Autumn Hayes is a freelance writer, creative writing teacher, and Teach for America alumna. She holds a B.S. degree in business administration with a minor in creative writing, graduating cum laude from the University of Southern California. Her poetry and short fiction have appeared or are forthcoming in Defenestration, Southern Women's Review, 7x20, Cuento, Jersey Devil Press, trapeze magazine, and the micro-fiction anthology 140 and Counting. A native Houstonian, she has taught reading, writing, public speaking, math, drama, and vocational welding in Los Angeles, Houston, and the Mississippi Delta.

 

Writing the Short Story-December 8, 2012

The aim of Writing the Short Story is to provide teachers and writers with exercises and prompts that will encourage students to become comfortable with and confident when composing a fictional narrative.  This hands-on workshop will be a fun way to organize, practice, and write a variety of the tenets of fiction and discover ways to apply these techniques to the classroom and to the STAAR writing assessment.
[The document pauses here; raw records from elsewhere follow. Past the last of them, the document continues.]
Lemma create_shard_boots keypair rpc store m dir shard_id S :
  holds store m -> (1 <= shard_id <= MAX_SHARDS)%Z -> bootable dir shard_id S ->
  exists a, create_shard CState new_consensus timeout_default blake3 depth keypair rpc store dir shard_id = Ok a /\
    booted_shard keypair shard_id S a.
Proof.
  intros Hs Hid (t & C & Et & HC & -> & Hv). unfold create_shard.
  rewrite (proj2 (Z.eqb_neq shard_id 0)) by lia. rewrite (proj2 (Z.ltb_ge MAX_SHARDS shard_id)) by lia.
  destruct (stored_height_total store m shard_id Hs) as [h ->]. simpl.
  unfold RocksDB_open, RocksDB_new. simpl. rewrite Et. simpl.
  destruct (engine_new_spec blake3 blake3_length L depth depth_enough (mkRocksDB (Some t) (shard_path dir shard_id)) (tdb_map t) C
    shard_id (ex_intro _ t (conj eq_refl eq_refl)) HC Hv) as (e & Ee & He & Hi).
  rewrite Ee. simpl. eexists. split; [reflexivity|]. unfold shard_actor.
  by apply shard_actor_boots.
Qed.

Lemma create_shards_boot keypair rpc store m dir (S : Z -> gset bytes) ids
    (actors : gmap Z (Actor (T := T) (Round := Round) (Extension := Extension) CState)) (txs : gmap Z Z) :
  holds store m -> NoDup ids ->
  (forall id, id ∈ ids -> (1 <= id <= MAX_SHARDS)%Z /\ bootable dir id (S id)) ->
  exists actors' txs', create_shards CState new_consensus timeout_default blake3 depth keypair rpc store dir ids actors txs = Ok (actors', txs') /\
    (forall id, id ∈ ids -> txs' !! id = Some id /\ exists a, actors' !! id = Some a /\ booted_shard keypair id (S id) a) /\
    (forall id, id ∉ ids -> actors' !! id = actors !! id /\ txs' !! id = txs !! id).
Proof.
  intros Hs Hnd. revert actors txs. induction ids as [|id ids IH]; intros actors txs Hb.
  { exists actors, txs. split_and!; [done| |done]. by intros id ?%elem_of_nil. }
  apply NoDup_cons in Hnd as [Hnin Hnd]. destruct (Hb id) as [Hid Hbid]; [by left|].
  destruct (create_shard_boots keypair rpc store m dir id (S id) Hs Hid Hbid) as (a & Ea & Hba). simpl. rewrite Ea. simpl.
  destruct (IH Hnd (<[id:=a]> actors) (<[id:=id]> txs)) as (actors' & txs' & E & Hin & Hout).
  { intros id' Hid'. apply Hb. by right. }
  exists actors', txs'. split_and!; [done| |].
  - intros id' [->|Hid']%elem_of_cons; [|by apply Hin]. destruct (Hout id Hnin) as [-> ->]. rewrite !lookup_insert_eq. eauto.
  - intros id' Hnot. apply not_elem_of_cons in Hnot as [Hne Hnot]. destruct (Hout id' Hnot) as [-> ->].
    by rewrite !lookup_insert_ne.
Qed.

(** C26. A node boots: with shard ids from 1 to 3, each once, and a database
    for each that is new or was left by its trie, [create] gives one running
    actor for the blocks and one for each shard and no others, each with an
    empty mailbox and with the node itself as its only validator; the engine
    of a shard stands for the keys of its last commit and the sentinel, and
    the block proposer waits for as many chunks as there are shards. *)
Theorem node_boots keypair (config : ConsensusConfig) rpc store m dir ids (S : Z -> gset bytes)
    (Hids : shard_ids config = Ok ids) (Hnd : NoDup ids) (Hs : holds store m)
    (Hb : forall id, id ∈ ids -> (1 <= id <= MAX_SHARDS)%Z /\ bootable dir id (S id)) :
  exists n a0, create keypair config rpc store dir = Ok n /\
    consensus_actors CState n !! 0%Z = Some a0 /\ booted_blocks keypair (wrap 32 (Z.of_nat (length ids))) store a0 /\
    (forall id, id ∈ ids -> messages_tx_by_shard CState n !! id = Some id /\
      exists a, consensus_actors CState n !! id = Some a /\ booted_shard keypair id (S id) a) /\
    (forall id, id ∉ ids -> messages_tx_by_shard CState n !! id = None /\ (id ≠ 0%Z -> consensus_actors CState n !! id = None)).
Proof.
  destruct (create_shards_boot keypair rpc store m dir S ids ∅ ∅ Hs Hnd Hb) as (actors & txs & E & Hin & Hout).
  destruct (stored_height_total store m 0 Hs) as [h Eh].
  unfold node_create. rewrite Hids. simpl. rewrite E. simpl. rewrite Eh. simpl. unfold config_num_shards. rewrite Hids. simpl.
  do 2 eexists. split; [reflexivity|]. simpl. rewrite lookup_insert_eq. split_and!; [done|by eapply block_actor_boots| |].
  - intros id Hid. destruct (Hin id Hid) as (Ht & a & Ha & Hba). split; [done|]. exists a. split; [|done].
    rewrite lookup_insert_ne; [done|]. destruct (Hb id Hid). lia.
  - intros id Hid. destruct (Hout id Hid) as [Ha Ht]. split; [by rewrite Ht, lookup_empty|].
    intros Hne. by rewrite lookup_insert_ne, Ha, lookup_empty.
Qed.
(** What loading gives: every setting from the first source that has it, or
    the reason of a failure. *)
Lemma load_spec fs env generated cli_args :
  (forall f, file_layer fs cli_args = Some f -> sections_ok f) -> sections_ok (fig_env ENV_PREFIX ENV_SPLIT env) ->
  match load_and_merge_config fs env generated cli_args with
  | Ok c =>
      clear_db c = cli_clear_db cli_args /\
      (forall (p : list string) (v : Value), p ≠ ["clear_db"] -> setting c p = Some v ->
         first_of [cli_setting cli_args p; layered fs env generated cli_args p] = Some v) /\
      exists s, layered fs env generated cli_args delay_place = Some (VString s) /\
        parse_duration s = Some (propose_value_delay (cfg_consensus c))
  | Err e =>
      (exists q, config_path cli_args = Some q /\ path_exists fs (path q) = false /\ e = "config file not found: " +:+ q) \/
      (exists f, file_layer fs cli_args = Some f /\ fig_valid f = false) \/
      (exists p, p ∈ places /\ forall v, layered fs env generated cli_args p = Some v -> typed parse_duration p v = false)
  | _ => False
  end.
Proof using LAWS.
  intros Hfile Henv. rewrite load_unfold. pose proof (merge_file_spec fs cli_args generated Hfile) as Hm.
  destruct (merge_file _ _ _ _) as [f|e| |]; [|by left|done..]. destruct Hm as [Hv Hf].
  assert (Hl : forall p, p ∈ places -> fig_find (fig_merge f (fig_env ENV_PREFIX ENV_SPLIT env)) p = layered fs env generated cli_args p).
  { intros p Hp. unfold layered. by rewrite (find_merge _ _ _ Henv Hp), first_of_cons, (Hf p Hp). }
  pose proof (extract_reads (fig_merge f (fig_env ENV_PREFIX ENV_SPLIT env))) as Hx.
  destruct (fig_extract _) as [c|e| |]; simpl; [|right|done..].
  - destruct Hx as [Hs (s & Hd & Hpd)]. split_and!; [done| |exists s; rewrite <- Hl by decide_now; done].
    intros p v Hp Hset. change (setting (overridden c cli_args) p = Some v) in Hset. rewrite overridden_setting in Hset by done.
    rewrite first_of_cons. destruct (cli_setting cli_args p); [done|]. destruct (setting_place _ _ _ Hset) as [Hpl _].
    rewrite <- (Hl p Hpl), (Hs p v Hset). done.
  - rewrite valid_merge, valid_env, andb_true_r in Hx. destruct Hx as [Hx|(p & Hp & Hx)]; [left; auto|right].
    exists p. split; [done|]. rewrite <- (Hl p Hp). exact Hx.
Qed.
(** What [main] keeps of its configuration: the keys, the configuration of
    consensus and the address of the server. *)
Variable keypair : Keypair.
Variable consensus_config : ConsensusConfig.
Variable rpc_addr : string.

Local Abbreviation Actor := (Actor (T := T) (Round := Round) (Extension := Extension) CState).
Local Abbreviation Node := (SnapchainNode (T := T) (Round := Round) (Extension := Extension) CState).
Local Abbreviation Msg := (ConsensusMsg (Round := Round) (Extension := Extension)).

(** The state of the process. The gossip task ends when it panics, which
    closes the channels it receives from. *)
Record App := mkApp {
  app_node : Node;
  app_gossip : SnapchainGossip Round Extension Swarm;
  gossip_alive : bool;
  tick_count : Z;
}.

Definition set_node (n : Node) (s : App) : App := mkApp n (app_gossip s) (gossip_alive s) (tick_count s).
Definition set_app_gossip (g : SnapchainGossip Round Extension Swarm) (s : App) : App :=
  mkApp (app_node s) g (gossip_alive s) (tick_count s).
Definition set_tick_count (n : Z) (s : App) : App := mkApp (app_node s) (app_gossip s) (gossip_alive s) n.

Definition on_actor (shard : Z) (f : Actor -> Actor) (s : App) : App :=
  set_node (set_actors CState (alter f shard (consensus_actors CState (app_node s))) (app_node s)) s.
(* ===== verification/Events.v ===== *)
(** * The event log of the account stores

    [src/storage/store/account/store_event_handler.rs]: every change of an
    account store puts an event into the same transaction, under an id made of
    the time in milliseconds and a sequence number. The event messages are
    generated code outside the repository's sources: [HubEvent] has what the
    stores put into them, its encoding is a [Codec]. *)

From S2P Require Import Prelude Util Db Proto.

Definition TIMESTAMP_BITS : Z := 41.
Definition SEQUENCE_BITS : Z := 12.

(** [FARCASTER_EPOCH] of this file, in milliseconds. *)
Definition FARCASTER_EPOCH_MS : Z := 1609459200000.

Inductive HubEventType := RevokeMessage | MergeMessage | PruneMessage | MergeUsernameProof.

Inductive HubEventBody :=
| RevokeMessageBody (m : option Message)
| MergeMessageBody (m : option Message) (deleted_messages : list Message)
| PruneMessageBody (m : option Message)
| MergeUsernameProofBody (username_proof deleted_username_proof : option UserNameProof)
    (username_proof_message deleted_username_proof_message : option Message).

Record HubEvent := mkHubEvent { event_type : HubEventType; event_body : option HubEventBody; event_id : Z }.

Definition set_event_id (id : Z) (e : HubEvent) : HubEvent := mkHubEvent (event_type e) (event_body e) id.

(** [<<] on [u64] drops the bits above. *)
Definition make_event_id (timestamp seq : Z) : Z :=
  let shifted_timestamp := wrap 64 (Z.shiftl timestamp SEQUENCE_BITS) in
  let padded_seq := Z.land seq (Z.shiftl 1 SEQUENCE_BITS - 1) in
  Z.lor shifted_timestamp padded_seq.
Definition merge (now : Z) (m : Message) : ST Store HubError bytes :=
  (let! data := st_lift (unwrap (data m)) in
   if negb (is_add_type m) && negb (remove_type_supported && is_remove_type m)
        && negb (compact_state_type_supported && is_compact_state_type m)
   then st_lift (Err (validation_failure "invalid message type"))
   else
     let! ts_hash := st_lift (make_ts_hash (timestamp data) (msg_hash m)) in
     if is_compact_state_type m then merge_compact_state now m
     else if is_add_type m then merge_add now ts_hash m
     else merge_remove now ts_hash m)%st.

Definition revoke (now : Z) (m : Message) : ST Store HubError bytes :=
  (let! s := st_get in
   let! data := st_lift (unwrap (data m)) in
   let! ts_hash := st_lift (make_ts_hash (timestamp data) (msg_hash m)) in
   let txn := txn (store_db s) in
   let! txn := st_lift
     (if is_compact_state_type m then delete_compact_state_transaction txn m
      else if is_add_type m then delete_add_transaction txn ts_hash m
      else if remove_type_supported && is_remove_type m then delete_remove_transaction txn m
      else Err (invalid_parameter "invalid message type")) in
   commit_with_event now txn (revoke_event_args m))%st.

(** What the callback of [prune_messages] captures. The clock is read for each
    event: [clock i] is the reading for the event number [i]. *)
Record Pruning := mkPruning {
  prune_txn : RocksDbTransactionBatch;
  prune_count : Z;
  prune_generator : HubEventIdGenerator;
  pruned_events : list HubEvent;
}.

Definition set_prune_txn (t : RocksDbTransactionBatch) (p : Pruning) : Pruning :=
  mkPruning t (prune_count p) (prune_generator p) (pruned_events p).

Definition on_prune_txn (f : RocksDbTransactionBatch -> result HubError RocksDbTransactionBatch) :
    ST Pruning HubError unit :=
  (let! p := st_get in
   let! t := st_lift (f (prune_txn p)) in
   st_modify (set_prune_txn t))%st.

Definition prune_commit_event (clock : nat -> Z) (hub_event : HubEvent) : ST Pruning HubError unit := fun p =>
  match commit_transaction (clock (length (pruned_events p))) (prune_txn p) hub_event (prune_generator p) with
  | (Ok (id, txn), g) => (Ok tt, mkPruning txn (prune_count p - 1) g (pruned_events p ++ [set_event_id id hub_event]))
  | (Err e, g) => (Err e, mkPruning (prune_txn p) (prune_count p) g (pruned_events p))
  | (Panic, g) => (Panic, mkPruning (prune_txn p) (prune_count p) g (pruned_events p))
  | (OutOfFuel, g) => (OutOfFuel, mkPruning (prune_txn p) (prune_count p) g (pruned_events p))
  end.

Definition prune_callback (clock : nat -> Z) (max_message_count : Z) (key value : bytes) : ST Pruning HubError bool :=
  (let! p := st_get in
   if (prune_count p <=? max_message_count)%Z then st_ret true
   else
     let! m := st_lift (message_decode value) in
     if compact_state_type_supported && is_compact_state_type m then st_ret false
     else
       (if is_add_type m then
          let! data := st_lift (unwrap (data m)) in
          let! ts_hash := st_lift (make_ts_hash (timestamp data) (msg_hash m)) in
          on_prune_txn (fun txn => delete_add_transaction txn ts_hash m)
        else if remove_type_supported && is_remove_type m then on_prune_txn (fun txn => delete_remove_transaction txn m)
        else st_ret tt) ;;;
       prune_commit_event clock (prune_event_args m) ;;;
       st_ret false)%st.

Definition prune_messages (clock : nat -> Z) (fid cached_count max_count : Z) : ST Store HubError (list HubEvent) := fun s =>
  let max_message_count := if (0 <? get_prune_size_limit)%Z then get_prune_size_limit else max_count in
  let (r, p) := for_each_prefix (store_db s) (fid_prefix fid) default_page_options
                  (prune_callback clock max_message_count)
                  (mkPruning (txn (store_db s)) cached_count (store_event_handler s) []) in
  let s' := mkStore (store_db s) (prune_generator p) in
  match r with
  | Ok _ =>
      match map_err rocksdb_to_hub_error (RocksDB_commit (store_db s) (prune_txn p)) with
      | Ok d => (Ok (pruned_events p), mkStore d (prune_generator p))
      | Err e => (Err e, s')
      | Panic => (Panic, s')
      | OutOfFuel => (OutOfFuel, s')
      end
  | Err e => (Err e, s')
  | Panic => (Panic, s')
  | OutOfFuel => (OutOfFuel, s')
  end.

Definition get_all_messages_by_fid (fid : Z) (start_time stop_time : option Z) (page_options : PageOptions) (s : Store) :
    result HubError MessagesPage :=
  get_messages_page_by_prefix (store_db s) (fid_prefix fid) page_options
    (fun m => is_message_in_time_range start_time stop_time m
                && (is_add_type m || (remove_type_supported && is_remove_type m))).

Definition get_compact_state_messages_by_fid (fid : Z) (page_options : PageOptions) (s : Store) :
    result HubError MessagesPage :=
  if negb compact_state_type_supported then Err (invalid_parameter "compact state not supported")
  else
    prefix ← make_compact_state_prefix fid;
    get_messages_page_by_prefix (store_db s) prefix page_options
      (fun m => compact_state_type_supported && is_compact_state_type m).

End Store.

Arguments Store T : clear implicits.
Melanie Malinowski earned a Ph.D. in Creative Writing and Literature from the University of Houston where she was a recipient of a C. Glenn Cambor Fiction Award, an M.A. in English from the University of New Mexico, where she won a D. H. Lawrence Fellowship, and a B.A. in English from the Pennsylvania State University.  Melanie has taught at WITS since 2000 in various elementary, middle and high schools as well as at M.D. Anderson and Texas Children’s Hospital in the Renal Dialysis Unit, where she is currently in residence.  She also teaches spinning, receiving the title Houston Spinning Instructor of the Year in 2010, and she is the author of an unpublished novel entitled Water Blindness, a haunting elegy to the characters of her youth and the dusky underbelly of her hometown.  A native Delawarean, Melanie now lives in Houston, Texas, with her husband, Andy, and her seven-year-old daughter, Echo Mariposa, pining for Steven Tyler and counting the days until the next Aerosmith concert.